銀の魔術師と孤独の影

episode-早春- うたたね
連れ帰っても未だ目を覚まさないあかりは、いつも泊る座敷に寝かせた。
夏葵は頑として傍から離れようとしなかった。
慧はガラスを片づけている父の手伝いに行ってしまった。
利は――どこにいたらいいのか落ち着かす、居間に戻ってきた。



薄々気づいていた。

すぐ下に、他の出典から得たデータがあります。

(** The last step of [binary_round_aux]: the rounded significand is
    renormalised when rounding carried into bit 53. *)
Lemma finish_round (s : bool) (q e : Z) :
  2 ^ 52 <= q <= 2 ^ 53 -> -1074 <= e <= 960 ->
  exists mz ez,
    (let '(mrs, e'') := shr_fexp prec emax q e loc_Exact in
     match shr_m mrs with
     | Z0 => S754_zero s
     | Zpos m => if e'' <=? emax - prec then S754_finite s m e'' else S754_infinity s
     | Zneg _ => S754_nan
     end) = S754_finite s mz ez /\
    mant53 (Zpos mz) /\
    ((q < 2 ^ 53 /\ Zpos mz = q /\ ez = e) \/
     (q = 2 ^ 53 /\ Zpos mz = 2 ^ 52 /\ ez = e + 1)).
Proof.
  intros Hq He. destruct (Z_lt_le_dec q (2 ^ 53)) as [Hlt | Hge].
  - rewrite shr_fexp_53 by (unfold mant53; lia). cbn [shr_record_of_loc shr_m].
    destruct q as [| p | p]; [lia | | lia].
    exists p, e. destruct (Z.leb_spec e (emax - prec)); [| unfold emax, prec in *; lia].
    split; [reflexivity |]. split; [unfold mant53; lia | left; lia].
  - assert (q = 2 ^ 53) as -> by lia.
    rewrite shr_fexp_54 by lia.
    exists (2 ^ 52)%positive, (e + 1).
    change (shr_m (shr_1 (shr_record_of_loc (2 ^ 53) loc_Exact))) with (Zpos (2 ^ 52)).
    cbv iota beta.
    destruct (Z.leb_spec (e + 1) (emax - prec)); [| unfold emax, prec in *; lia].
    split; [reflexivity |]. split; [unfold mant53; lia | right; lia].
Qed.

Lemma binary_round_aux_53 (s : bool) (q e : Z) (l : location) :
  mant53 q -> -1074 <= e <= 900 ->
  exists mz ez,
    binary_round_aux prec emax s q e l = S754_finite s mz ez /\
    mant53 (Zpos mz) /\
    ((Zpos mz = q /\ ez = e) \/
     (l <> loc_Exact /\
      ((Zpos mz = q + 1 /\ ez = e) \/
       (q + 1 = 2 ^ 53 /\ Zpos mz = 2 ^ 52 /\ ez = e + 1)))).
Proof.
  intros Hq He. unfold binary_round_aux.
  rewrite shr_fexp_53 by (assumption || lia).
  rewrite loc_of_shr_record_of_loc, shr_m_of_loc.
  unfold mant53 in Hq.
  destruct (round_nearest_even_cases q l) as [-> | [Hl ->]].
  - destruct (finish_round s q e ltac:(lia) ltac:(lia)) as (mz & ez & Hres & Hmz & Hcase).
    exists mz, ez. split; [exact Hres |]. split; [assumption |]. left. lia.
  - destruct (finish_round s (q + 1) e ltac:(lia) ltac:(lia)) as (mz & ez & Hres & Hmz & Hcase).
    exists mz, ez. split; [exact Hres |]. split; [assumption |]. right.
    split; [assumption |]. lia.
Qed.

Lemma binary_round_aux_54 (s : bool) (q e : Z) (l : location) :
  2 ^ 53 <= q < 2 ^ 54 -> -1074 <= e <= 900 ->
  exists mz ez,
    binary_round_aux prec emax s q e l = S754_finite s mz ez /\
    mant53 (Zpos mz) /\
    ((Zpos mz = q / 2 /\ ez = e + 1) \/
     (~ (l = loc_Exact /\ Z.even q = true) /\
      ((Zpos mz = q / 2 + 1 /\ ez = e + 1) \/
       (q / 2 + 1 = 2 ^ 53 /\ Zpos mz = 2 ^ 52 /\ ez = e + 2)))).
Proof.
  intros Hq He. unfold binary_round_aux.
  rewrite shr_fexp_54 by (assumption || lia).
  rewrite shr_1_m by lia.
  assert (Hhalf : 2 ^ 52 <= q / 2 < 2 ^ 53).
  { split; [apply Z.div_le_lower_bound | apply Z.div_lt_upper_bound]; lia. }
  set (h := q / 2) in *.
  destruct (round_nearest_even_cases h
              (loc_of_shr_record (shr_1 (shr_record_of_loc q l))))
    as [-> | [Hl ->]].
  - destruct (finish_round s h (e + 1) ltac:(lia) ltac:(lia))
      as (mz & ez & Hres & Hmz & Hcase).
    exists mz, ez. split; [exact Hres |]. split; [assumption |]. left. lia.
  - destruct (finish_round s (h + 1) (e + 1) ltac:(lia) ltac:(lia))
      as (mz & ez & Hres & Hmz & Hcase).
    exists mz, ez. split; [exact Hres |]. split; [assumption |]. right. split.
    + intros [-> Hev]. apply Hl.
      destruct q as [| p | p]; [lia | | lia].
      destruct p; [discriminate Hev | reflexivity | lia].
    + lia.
Qed.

いつからか雰囲気が違う事に。
仲が良くなった――ただその一言で済ませられたら、どんなに気が楽なことか。
微妙な立ち位置にあったせいで、利はどうにも踏み込めずにいた自分をやっと自覚した。
いっそ香葵くらい鈍ければよかったのに、と思わないでもない。
夏葵が何を考えてるか、中途半端に気付く自分に嫌気がさす。
――ああもう、嫌だなぁ。
人のことで自己嫌悪に陥る自分も、半端に聡い自分も、いとこであり幼馴染であり兄弟のようなあかりを取られたような喪失感も――居場所を取られた嫉妬も。
さっぱり気付かなければよかったのに。
とろとろと瞼が落ちてくる。
あかりと夏葵がつきあってるなんて――
それきり、利の意識はまどろみに沈んだ。